Alternatively, the authors speculate that CD40 mAb therapy might activate innate components of the immune system, outside the draining lymph node, to explain the mechanism of action. The authors, however, did not perform T cell depletion, macrophage depletion, or genetic studies to discern these possibilities. Nevertheless, the interesting hypothesis that agonistic CD40 mAb does not rely on T cells is supported by experimental evidence from several previous studies in other models20,26–29. For example, we have shown that in the genetically engineered KPC model of pancreatic ductal adenocarcinoma (PDA), CD40 mAb treatment triggers activated macrophages to deplete tumor stroma and leads to cancer cell death and tumor regression in a T cell-independent fashion20.
Overall, these studies highlight the potential for agonistic CD40 mAb as an adjuvant therapy with surgery in the clinical setting, with potential mechanisms explained by activation of the innate or adaptive arms of the immune response—or both. For patients with PDA, for whom early dissemination of tumor cells to metastatic niches results in most patients relapsing after resection of the primary tumor, these findings suggest immunotherapy in conjunction with surgery may be highly beneficial, providing long-lived protection that prevents recurrent or metastatic lesions from arising.

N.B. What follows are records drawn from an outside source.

Lemma insert_disjoint {V} (r : Z * Z) (v : V) (m : list (Z * Z * V)) : r.1 < r.2 -> Forall (fun e => e.1.1 < e.1.2) m ->
  StronglySorted (fun a b => a.1.2 <= b.1.1) m -> Forall (fun e => ~ overlaps e.1 r) m ->
  sm_insert range_ltb r v m ≡ₚ (r, v) :: m /\ StronglySorted (fun a b => a.1.2 <= b.1.1) (sm_insert range_ltb r v m).
Proof.
  intros Hr Hm Hs Ho. unfold sm_insert. induction Hs as [|[k w] m Hs IH Hk]; [by split; [|repeat constructor]|].
  apply Forall_cons in Hm as [Hkk Hm]. apply Forall_cons in Ho as [Hok Ho]. destruct (IH Hm Ho) as [IH1 IH2].
  unfold overlaps in Hok. cbn [sm_upsert fst snd] in *. change (range_ltb k r) with (k.2 <=? r.1). change (range_ltb r k) with (r.2 <=? k.1).
  destruct (k.2 <=? r.1) eqn:E1; bools.
  - split; [rewrite IH1; apply perm_swap|]. constructor; [done|]. rewrite IH1. constructor; [done|done].
  - rewrite (proj2 (Z.leb_le r.2 k.1)) by lia. split; [done|]. constructor; [by constructor|]. constructor; [cbn; lia|].
    apply Forall_forall. intros [k' v'] Hin. apply (proj1 (Forall_forall _ _) Hk) in Hin. cbn in *. lia.
Qed.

Surgery is not the only potential partner for agonistic CD40 mAb in the clinic; other methods of reducing or removing tumors have also been shown to synergize with the immunostimulatory mAb, as shown in Figure 1. Significant work has been done combining agonistic CD40 mAb and various chemotherapies, such as gemcitabine22 and cyclophosphamide21, where both innate and adaptive immune cells mediate anti-tumor responses. Clinically, in patients with metastatic PDA, CD40 mAb used in combination with gemicitabine led to a 24% rate of objective tumor responses, associated with macrophage infiltration—not T cell infiltration—in the microenvironment of regressing tumors20. Radiation has long been known to trigger an abscopal effect, and adding CD40 mAb to total body irradiation improves adaptive immune responses against tumors23,24. Finally, combining immunotherapies is an attractive approach given the success of anti-CTLA-4 and PD-1/L-1 antibodies in the clinic1–3. Indeed, combining the immunostimulatory effects of agonistic CD40 mAb with negative checkpoint regulators (e.g. anti-CTLA-4) promotes adaptive immune responses against tumors in preclinical studies17, and is currently the focus of an ongoing clinical trial at the University of Pennsylvania (ClinicalTrials.gov, #{"type":"clinical-trial","attrs":{"text":"NCT01103635","term_id":"NCT01103635"}}NCT01103635). Furthermore, partnering agonistic CD40 mAb with immunostimulatory treatments drives significant tumor regression in preclinical studies16,19,29–32. Thus, partnering agonistic CD40 mAb with a variety of therapies has the potential for elevating cancer patient responses and outcomes.
Figure 1
Partnerships for agonistic CD40 immunotherapy against tumors
The ability of agonistic CD40 mAb to activate both the innate and adaptive arms of the immune system promotes rapid responses that have the potential to develop into long-lived T cell memory. The advantages of removing or reducing the tumor—in conjunction with liberation of tumor antigen via surgery, chemotherapy, radiation, or immunotherapy—provide a unique opportunity for synergy with agonistic CD40 mAb treatment. Thus, the partnership between current therapies and agonistic CD40 mAb represents an effective and realistic approach for treating cancer with long-term benefits for patients.